EXERCISE REQUIREMENTS: Please output the data below exactly as given, starting at its first line and stopping after the line that contains "exists (len image). split.".

━━ THE RECORDS ━━

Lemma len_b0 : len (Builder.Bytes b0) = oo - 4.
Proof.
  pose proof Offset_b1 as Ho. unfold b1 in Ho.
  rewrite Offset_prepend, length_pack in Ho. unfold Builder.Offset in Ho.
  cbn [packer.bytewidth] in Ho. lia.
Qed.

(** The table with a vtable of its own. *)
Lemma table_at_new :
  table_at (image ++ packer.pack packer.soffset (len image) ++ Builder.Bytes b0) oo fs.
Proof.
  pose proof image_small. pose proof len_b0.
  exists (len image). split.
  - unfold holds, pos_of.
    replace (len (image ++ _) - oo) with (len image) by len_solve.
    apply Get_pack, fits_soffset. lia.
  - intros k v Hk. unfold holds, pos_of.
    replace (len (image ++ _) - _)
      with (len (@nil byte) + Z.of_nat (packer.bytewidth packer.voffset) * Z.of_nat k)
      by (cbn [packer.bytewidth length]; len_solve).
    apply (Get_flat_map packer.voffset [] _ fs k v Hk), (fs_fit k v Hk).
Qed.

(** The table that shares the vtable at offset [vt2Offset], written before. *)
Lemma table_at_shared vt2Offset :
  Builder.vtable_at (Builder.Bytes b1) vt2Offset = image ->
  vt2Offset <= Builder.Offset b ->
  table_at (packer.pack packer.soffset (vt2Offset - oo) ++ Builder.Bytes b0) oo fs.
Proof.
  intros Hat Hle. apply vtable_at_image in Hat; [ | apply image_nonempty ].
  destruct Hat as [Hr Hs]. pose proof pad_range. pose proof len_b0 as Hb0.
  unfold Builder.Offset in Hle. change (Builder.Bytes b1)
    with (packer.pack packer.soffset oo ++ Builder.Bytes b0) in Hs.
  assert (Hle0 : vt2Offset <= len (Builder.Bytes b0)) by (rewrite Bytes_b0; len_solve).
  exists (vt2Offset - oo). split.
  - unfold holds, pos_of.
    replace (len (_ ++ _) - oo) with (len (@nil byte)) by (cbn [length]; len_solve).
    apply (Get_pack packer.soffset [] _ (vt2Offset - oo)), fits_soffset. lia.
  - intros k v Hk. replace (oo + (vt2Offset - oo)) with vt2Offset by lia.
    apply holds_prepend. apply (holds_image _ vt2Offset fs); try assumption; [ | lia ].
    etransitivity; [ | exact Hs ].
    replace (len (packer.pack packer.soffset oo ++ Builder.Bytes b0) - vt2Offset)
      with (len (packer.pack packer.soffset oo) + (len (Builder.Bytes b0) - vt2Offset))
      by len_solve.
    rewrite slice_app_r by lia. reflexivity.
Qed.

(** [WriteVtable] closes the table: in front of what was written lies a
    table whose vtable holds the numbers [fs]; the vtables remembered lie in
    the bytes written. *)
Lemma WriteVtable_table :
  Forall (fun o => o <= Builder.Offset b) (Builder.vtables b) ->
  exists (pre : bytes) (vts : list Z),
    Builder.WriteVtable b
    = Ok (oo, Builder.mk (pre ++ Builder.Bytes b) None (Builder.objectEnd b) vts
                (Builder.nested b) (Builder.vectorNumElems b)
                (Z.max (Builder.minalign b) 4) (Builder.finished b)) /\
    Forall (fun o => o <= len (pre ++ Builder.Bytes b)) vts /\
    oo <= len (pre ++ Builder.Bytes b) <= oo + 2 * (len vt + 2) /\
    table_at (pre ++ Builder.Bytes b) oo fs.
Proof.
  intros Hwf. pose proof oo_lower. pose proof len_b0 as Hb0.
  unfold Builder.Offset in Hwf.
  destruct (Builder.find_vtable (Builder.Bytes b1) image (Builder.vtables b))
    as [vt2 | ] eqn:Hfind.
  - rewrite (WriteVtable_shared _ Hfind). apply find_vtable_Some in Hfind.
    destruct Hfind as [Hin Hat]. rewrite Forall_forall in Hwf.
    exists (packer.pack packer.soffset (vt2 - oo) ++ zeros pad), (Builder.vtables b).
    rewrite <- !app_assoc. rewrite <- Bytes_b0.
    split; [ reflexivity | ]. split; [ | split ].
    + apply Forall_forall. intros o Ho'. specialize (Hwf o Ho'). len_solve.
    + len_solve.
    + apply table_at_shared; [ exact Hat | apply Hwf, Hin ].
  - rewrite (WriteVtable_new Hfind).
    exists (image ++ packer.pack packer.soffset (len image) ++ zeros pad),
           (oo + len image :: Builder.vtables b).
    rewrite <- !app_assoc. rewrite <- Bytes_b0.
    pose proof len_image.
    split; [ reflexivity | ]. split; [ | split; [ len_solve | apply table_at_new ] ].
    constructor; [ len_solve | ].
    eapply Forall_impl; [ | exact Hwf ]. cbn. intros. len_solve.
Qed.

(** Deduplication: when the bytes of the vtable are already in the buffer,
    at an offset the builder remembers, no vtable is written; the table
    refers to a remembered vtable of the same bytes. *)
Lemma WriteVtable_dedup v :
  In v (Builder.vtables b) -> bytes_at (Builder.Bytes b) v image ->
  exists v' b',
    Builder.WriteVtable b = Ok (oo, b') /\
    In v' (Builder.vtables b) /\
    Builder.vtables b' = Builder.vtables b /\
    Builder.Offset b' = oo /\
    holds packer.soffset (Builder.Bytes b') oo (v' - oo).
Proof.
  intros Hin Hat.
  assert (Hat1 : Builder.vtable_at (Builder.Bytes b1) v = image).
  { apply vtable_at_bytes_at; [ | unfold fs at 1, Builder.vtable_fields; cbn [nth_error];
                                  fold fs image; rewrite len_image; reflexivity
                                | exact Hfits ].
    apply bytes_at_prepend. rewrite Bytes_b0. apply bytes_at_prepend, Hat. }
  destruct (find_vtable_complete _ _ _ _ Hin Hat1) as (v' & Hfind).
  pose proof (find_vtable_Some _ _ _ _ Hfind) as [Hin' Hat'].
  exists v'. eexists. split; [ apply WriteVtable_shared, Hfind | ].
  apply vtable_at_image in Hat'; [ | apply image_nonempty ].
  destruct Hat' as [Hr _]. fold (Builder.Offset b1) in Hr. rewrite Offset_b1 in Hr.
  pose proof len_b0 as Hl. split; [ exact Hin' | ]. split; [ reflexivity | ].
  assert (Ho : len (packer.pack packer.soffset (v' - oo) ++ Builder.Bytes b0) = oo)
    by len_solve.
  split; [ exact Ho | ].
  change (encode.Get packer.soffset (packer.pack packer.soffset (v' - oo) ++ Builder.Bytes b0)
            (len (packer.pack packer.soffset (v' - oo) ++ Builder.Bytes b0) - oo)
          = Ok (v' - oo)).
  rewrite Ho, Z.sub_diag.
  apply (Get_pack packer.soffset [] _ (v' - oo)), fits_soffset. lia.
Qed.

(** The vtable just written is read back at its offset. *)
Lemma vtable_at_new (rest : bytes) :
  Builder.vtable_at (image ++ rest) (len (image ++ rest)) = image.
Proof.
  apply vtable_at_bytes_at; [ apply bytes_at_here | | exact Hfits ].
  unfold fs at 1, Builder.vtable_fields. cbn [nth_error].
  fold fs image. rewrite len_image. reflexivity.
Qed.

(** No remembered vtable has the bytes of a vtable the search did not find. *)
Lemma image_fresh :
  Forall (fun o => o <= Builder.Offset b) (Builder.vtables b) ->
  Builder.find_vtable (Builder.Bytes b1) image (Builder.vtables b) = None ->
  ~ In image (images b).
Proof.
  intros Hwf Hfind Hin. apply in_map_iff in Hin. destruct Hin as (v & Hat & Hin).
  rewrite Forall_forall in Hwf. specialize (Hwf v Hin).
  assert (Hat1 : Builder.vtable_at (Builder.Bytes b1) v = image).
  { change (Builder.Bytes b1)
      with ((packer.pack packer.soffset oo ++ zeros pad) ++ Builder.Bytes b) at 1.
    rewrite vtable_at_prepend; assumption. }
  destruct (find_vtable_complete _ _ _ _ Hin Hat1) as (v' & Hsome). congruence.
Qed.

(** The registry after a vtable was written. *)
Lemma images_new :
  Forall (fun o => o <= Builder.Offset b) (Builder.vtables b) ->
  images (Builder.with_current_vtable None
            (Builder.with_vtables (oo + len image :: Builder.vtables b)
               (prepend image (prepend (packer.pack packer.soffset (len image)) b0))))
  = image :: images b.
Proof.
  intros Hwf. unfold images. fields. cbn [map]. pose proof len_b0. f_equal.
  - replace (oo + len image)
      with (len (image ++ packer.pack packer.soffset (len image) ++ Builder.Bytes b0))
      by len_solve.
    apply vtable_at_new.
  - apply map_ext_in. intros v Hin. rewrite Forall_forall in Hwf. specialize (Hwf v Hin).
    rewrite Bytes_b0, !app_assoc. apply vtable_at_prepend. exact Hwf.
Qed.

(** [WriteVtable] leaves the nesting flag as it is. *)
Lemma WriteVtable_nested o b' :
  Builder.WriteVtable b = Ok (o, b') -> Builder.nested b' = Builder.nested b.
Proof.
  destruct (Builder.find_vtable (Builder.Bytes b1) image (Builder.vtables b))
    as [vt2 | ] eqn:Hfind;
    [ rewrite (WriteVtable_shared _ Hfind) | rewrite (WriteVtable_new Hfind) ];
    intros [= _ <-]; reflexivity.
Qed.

━━━

RESPONSE:
Lemma len_b0 : len (Builder.Bytes b0) = oo - 4.
Proof.
  pose proof Offset_b1 as Ho. unfold b1 in Ho.
  rewrite Offset_prepend, length_pack in Ho. unfold Builder.Offset in Ho.
  cbn [packer.bytewidth] in Ho. lia.
Qed.

(** The table with a vtable of its own. *)
Lemma table_at_new :
  table_at (image ++ packer.pack packer.soffset (len image) ++ Builder.Bytes b0) oo fs.
Proof.
  pose proof image_small. pose proof len_b0.
  exists (len image). split.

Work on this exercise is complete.